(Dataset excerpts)
↓↓↓

(** A snapshot is merged. *)
Lemma merged_inv nodes0 st src dst buf h es : quiet_inv nodes0 st →
  (src, (dst, buf)) ∈ q_net st → q_nodes st !! dst = Some h → Unmarshal buf = Some (EntryBatch es) →
  quiet_inv nodes0 (receives st src dst (HandleReplication h es) []).
Proof.
  intros Hq Hin Hd Hu. destruct (qi_net _ _ Hq _ _ _ Hin) as (es' & h0 & Hu' & Hsr & Hheld & Hnew).
  rewrite Hu in Hu'. injection Hu' as <-.
  destruct (qi_node _ _ Hq _ _ Hd) as [Hinv _].
  assert (Ht : btree_ok (tree (h_store h))) by apply Hinv.
  destruct (HandleReplication_inv h es Hinv) as [Hinv' Hkeep].
  { by apply Unmarshal_int64, message_int64_entries in Hu. }
  pose proof (HandleReplication_frame h es) as Hframe.
  assert (Hview : same_view h (HandleReplication h es)) by (rewrite Hframe; done).
  destruct (change_inv nodes0 st dst h (HandleReplication h es)) as [Hdom Hnode Hsrc Hnet Hseen]; try done.
  { intros k e [Hk|Hk]%merge_snapshot_source; [by apply (qi_source _ _ Hq dst h)|by apply Hheld|done]. }
  split; cbn [receives q_nodes q_net q_seen sent fmap list_fmap app] in *; try done.
  intros s d g0 g k e0 [Heq%elem_of_singleton|Hold]%elem_of_union Hg0 Hg Hk Hr; [|by apply (Hseen s d g0 g)].
  injection Heq as -> ->. rewrite Hsr in Hg0. injection Hg0 as <-.
  rewrite lookup_insert_eq in Hg. injection Hg as <-.
  destruct (Hnew k e0 Hk) as (e & Hine & Hne). rewrite (same_view_replica h) in Hr by done.
  destruct (merge_snapshot_covers h es k e Ht Hine Hr) as (e' & He' & Hn').
  exists e'. split; [done|]. by eapply newer_false_trans.
Qed.

(** The state a node sends is a snapshot of it. *)
Lemma state_snapshot nodes0 st i h m buf : quiet_inv nodes0 st → q_nodes st !! i = Some h →
  serializeStore h = Some m → Marshal m = Some buf → snapshot_of nodes0 i buf.
Proof.
  intros Hq Hi Hs HM. destruct (qi_node _ _ Hq _ _ Hi) as (Hinv & h0 & Hsr & Hkeep & _).
  destruct (snapshot_decodes h m buf Hinv Hs HM) as (es & Hu & Hes). exists es, h0.
  split_and!; [done|done| |].
  - intros k e Hin%Hes. by apply (qi_source _ _ Hq i h).
  - intros k e0 Hk. destruct (Hkeep k e0) as (e & He & Hn).
    { exists e0. split; [done|apply newer_irrefl]. }
    exists e. split; [by apply Hes|done].
Qed.

Lemma exchange_inv' nodes0 st i h members send_ok : quiet_inv nodes0 st → q_nodes st !! i = Some h →
  quiet_inv nodes0 (let '(h', ps) := exchangeState h members send_ok in acts st i h' ps).
Proof.
  intros Hq Hi. pose proof (exchange_spec h members send_ok) as Hx.
  destruct (exchangeState h members send_ok) as [h' ps]. destruct Hx as (Es & Ee & _ & Hv & Hps).
  destruct (qi_node _ _ Hq _ _ Hi) as [[Ea Eb Ec Ed Ef] _]. pose proof Hv as (_ & _ & Er).
  refine (net_inv nodes0 (mkQuiet (<[i := h']> (q_nodes st)) (q_net st) (q_seen st)) (sent i ps ++ q_net st) _ _).
  - apply (change_inv nodes0 st i h); try done.
    + split; try (rewrite Es; done); [by rewrite Er|by rewrite Ee].
    + by apply keeps_same_store.
    + intros k e. rewrite Es. by apply (qi_source _ _ Hq i h).
  - intros src dst buf [Hin|Hin]%elem_of_app; [right|by left].
    apply list_elem_of_fmap in Hin as (p & [= -> <-] & Hin).
    destruct (Hps _ _ Hin) as (m & Hs & HM). by apply (state_snapshot nodes0 st i h m).
Qed.

Lemma qstep_inv nodes0 st st' : qstep st st' → quiet_inv nodes0 st → quiet_inv nodes0 st'.
Proof.
  intros Hstep Hq. destruct Hstep as [i h members so Hi|i h dst buf Hi Hl|src dst buf h so Hin Hd|src dst buf h Hin Hd|net' Hsub].
  - by apply exchange_inv'.
  - unfold handleLocalState in Hl. destruct (serializeStore h) as [m|] eqn:Hs; [|done].
    unfold acts. rewrite insert_id by done. apply net_inv; [done|].
    intros s d b [Hin|Hin]%elem_of_app; [right|by left].
    apply list_elem_of_fmap in Hin as (p & [= -> <-] & [= -> ->]%list_elem_of_singleton).
    by apply (state_snapshot nodes0 st i h m).
  - destruct (qi_net _ _ Hq _ _ _ Hin) as (es & h0 & Hu & _).
    unfold handleMessage. rewrite Hu. by apply (merged_inv nodes0 st src dst buf).
  - destruct (qi_net _ _ Hq _ _ _ Hin) as (es & h0 & Hu & _).
    unfold handleMergeRemoteState. rewrite Hu. by apply (merged_inv nodes0 st src dst buf).
  - apply net_inv; [done|]. intros s d b Hin. left. by apply Hsub.
Qed.

Lemma quiet_reachable_inv nodes0 st st' : rtc qstep st st' → quiet_inv nodes0 st → quiet_inv nodes0 st'.
Proof. induction 1; eauto using qstep_inv. Qed.

(** ** Agreement *)

(** Every replica of [k] has received a state of every first holder of it. *)
Definition spread (nodes0 : gmap string Handler) st (k : string) : Prop :=
  ∀ i j h0 h, nodes0 !! i = Some h0 → is_Some (Snapshot (h_store h0) !! k) →
    q_nodes st !! j = Some h → isReplica h k = true → i = j ∨ (i, j) ∈ q_seen st.

(** A replica covers everything that was held. *)
Lemma spread_covers nodes0 st k j h e : quiet_inv nodes0 st → spread nodes0 st k →
  q_nodes st !! j = Some h → isReplica h k = true → held nodes0 k e →
  covers (Snapshot (h_store h)) k e.
Proof.
  intros Hq Hs Hj Hr (i & h0 & Hi & He).
  destruct (Hs i j h0 h Hi ltac:(by eexists) Hj Hr) as [->|Hin].
  - destruct (qi_node _ _ Hq _ _ Hj) as (_ & g & Hg & Hk & _). rewrite Hi in Hg. injection Hg as <-.
    apply Hk. exists e. split; [done|apply newer_irrefl].
  - by apply (qi_seen _ _ Hq i j h0 h).
Qed.

Lemma spread_agree nodes0 st k j1 j2 h1 h2 : quiet_inv nodes0 st → spread nodes0 st k →
  q_nodes st !! j1 = Some h1 → q_nodes st !! j2 = Some h2 →
  isReplica h1 k = true → isReplica h2 k = true →
  Snapshot (h_store h1) !! k = Snapshot (h_store h2) !! k.
Proof.
  intros Hq Hs Ha Hb Hra Hrb.
  assert (Hcov : ∀ x y hx hy e, q_nodes st !! x = Some hx → q_nodes st !! y = Some hy → isReplica hy k = true →
    Snapshot (h_store hx) !! k = Some e → covers (Snapshot (h_store hy)) k e).
  { intros x y hx hy e Hx Hy Hr He. eapply spread_covers; [done|done|exact Hy|done|].
    by apply (qi_source _ _ Hq x hx). }
  destruct (Snapshot (h_store h1) !! k) as [e1|] eqn:E1, (Snapshot (h_store h2) !! k) as [e2|] eqn:E2; [| | |done].
  - f_equal. eapply (covers_unique k e1 e2); [exact E1|exact E2|by eapply (Hcov j2 j1)|by eapply (Hcov j1 j2)].
  - destruct (Hcov j1 j2 h1 h2 e1) as (e & He & _); try done. congruence.
  - destruct (Hcov j2 j1 h2 h1 e2) as (e & He & _); try done. congruence.
Qed.

(** What all replicas end up with: the newest of the entries that were held. *)
Definition newest (nodes0 : gmap string Handler) (k : string) (o : option Entry) : Prop :=
  match o with
  | Some e => held nodes0 k e ∧ ∀ e0, held nodes0 k e0 → newer e0 e = false
  | None => ∀ e0, ¬ held nodes0 k e0
  end.

Lemma spread_newest nodes0 st k j h : quiet_inv nodes0 st → spread nodes0 st k →
  q_nodes st !! j = Some h → isReplica h k = true → newest nodes0 k (Snapshot (h_store h) !! k).
Proof.
  intros Hq Hs Hj Hr. pose proof (λ e, spread_covers nodes0 st k j h e Hq Hs Hj Hr) as Hcov.
  unfold newest. destruct (Snapshot (h_store h) !! k) as [e|] eqn:He.
  - split; [by apply (qi_source _ _ Hq j h)|]. intros e0 (e' & He' & Hn)%Hcov. congruence.
  - intros e0 (e' & He' & _)%Hcov. congruence.
Qed.

(** ** The schedule of the loops *)

Lemma deliver_one_step src st p : (src, p) ∈ q_net st → rtc qstep st (deliver_one src st p).
Proof.
  destruct p as [d buf]. intros Hin. unfold deliver_one. cbn [fst snd].
  destruct (q_nodes st !! d) as [h|] eqn:Hd; [|reflexivity]. apply rtc_once.
  pose proof (q_deliver st src d buf h (λ _, true) Hin Hd) as Hs.
  by destruct (handleMessage h (λ _, true) buf).
Qed.

Lemma deliver_one_mono src st p : q_seen st ⊆ q_seen (deliver_one src st p) ∧
  ∀ x, x ∈ q_net st → x ∈ q_net (deliver_one src st p).
Proof.
  unfold deliver_one. destruct (q_nodes st !! p.1); [|done]. cbn [receives q_seen q_net].
  split; [set_solver|]. intros x Hx. apply elem_of_app. by right.
Qed.

(** A round sends at most one packet, to the peer whose turn it is. *)
Lemma exchange_turn h members m buf d : serializeStore h = Some m → Marshal m = Some buf →
  (1 < length members)%nat → let n := Z.of_nat (length (peers h members)) in 0 < n →
  mi_Name <$> peers h members !! Z.to_nat (antiEntropyPos h mod n) = Some d →
  ∃ h', exchangeState h members (λ _, true) = (h', [(d, buf)]) ∧
    antiEntropyPos h' = (antiEntropyPos h mod n + 1) mod n.
Proof.
  intros Hs HM Hm n Hn Hd. unfold exchangeState. rewrite Hs.
  destruct (Z.leb_spec (Z.of_nat (length members)) 1); [lia|].
  fold n. destruct (Z.eqb_spec n 0); [lia|].
  destruct (peers h members !! Z.to_nat (antiEntropyPos h mod n)) as [peer|]; [|done].
  injection Hd as <-. rewrite HM. by eexists.
Qed.

Lemma peers_elem h members j : j ∈ mi_Name <$> members → j ≠ localID h → j ∈ mi_Name <$> peers h members.
Proof.
  intros (m & -> & Hm)%list_elem_of_fmap Hne. apply list_elem_of_fmap. exists m. split; [done|].
  rewrite peers_perm. apply elem_of_list_filter_bool. split; [done|]. apply negb_true_iff, String.eqb_neq. done.
Qed.

Lemma peers_not_self h members j : j ∈ mi_Name <$> peers h members → j ≠ localID h.
Proof.
  intros (m & -> & Hm)%list_elem_of_fmap. rewrite peers_perm in Hm.
  apply elem_of_list_filter_bool in Hm as [_ Hm]. by apply negb_true_iff, String.eqb_neq in Hm.
Qed.

Lemma peers_length h members : (length (peers h members) ≤ length members)%nat.
Proof. rewrite peers_perm. apply List.filter_length_le. Qed.

Lemma tick_steps members st i : rtc qstep st (tick members st i).
Proof.
  unfold tick. destruct (q_nodes st !! i) as [h|] eqn:Hi; [|reflexivity].
  pose proof (q_exchange st i h members (λ _, true) Hi) as Hs.
  destruct (exchangeState h members (λ _, true)) as [h' ps]. eapply rtc_l; [exact Hs|].
  assert (Hin : ∀ p, p ∈ ps → (i, p) ∈ q_net (acts st i h' ps)).
  { intros p Hp. apply elem_of_app. left. apply list_elem_of_fmap. eauto. }
  clear Hs. revert Hin. generalize (acts st i h' ps). induction ps as [|p ps IH]; intros s0 Hin; [reflexivity|].
  cbn [fold_left]. etransitivity; [apply deliver_one_step, Hin, elem_of_cons; by left|].
  apply IH. intros q Hq. apply deliver_one_mono, Hin, elem_of_cons. by right.
Qed.

Lemma tick_mono members st i : q_seen st ⊆ q_seen (tick members st i).
Proof.
  unfold tick. destruct (q_nodes st !! i) as [h|]; [|done]. destruct (exchangeState _ _ _) as [h' ps].
  change (q_seen st) with (q_seen (acts st i h' ps)). generalize (acts st i h' ps).
  induction ps as [|p ps IH]; intros s0; [done|]. cbn [fold_left].
  etransitivity; [apply (deliver_one_mono i s0 p)|apply IH].
Qed.

Lemma ticks_steps members is_ st : rtc qstep st (fold_left (tick members) is_ st) ∧
  q_seen st ⊆ q_seen (fold_left (tick members) is_ st).
Proof.
  revert st. induction is_ as [|i is_ IH]; intros st; cbn [fold_left]; [done|].
  destruct (IH (tick members st i)) as [Ha Hb]. pose proof (tick_mono members st i).
  split; [etransitivity; [apply tick_steps|exact Ha]|set_solver].
Qed.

↑↑↑

_PROBLEM DETAILS_: Please transcribe the data above without changes, from its first line to its "intros Hq Hin" line, and leave out anything past that.

_THE COMPLETED TASK_:
(** A snapshot is merged. *)
Lemma merged_inv nodes0 st src dst buf h es : quiet_inv nodes0 st →
  (src, (dst, buf)) ∈ q_net st → q_nodes st !! dst = Some h → Unmarshal buf = Some (EntryBatch es) →
  quiet_inv nodes0 (receives st src dst (HandleReplication h es) []).
Proof.
  intros Hq Hin Hd Hu. destruct (qi_net _ _ Hq _ _ _ Hin) as (es' & h0 & Hu' & Hsr & Hheld & Hnew).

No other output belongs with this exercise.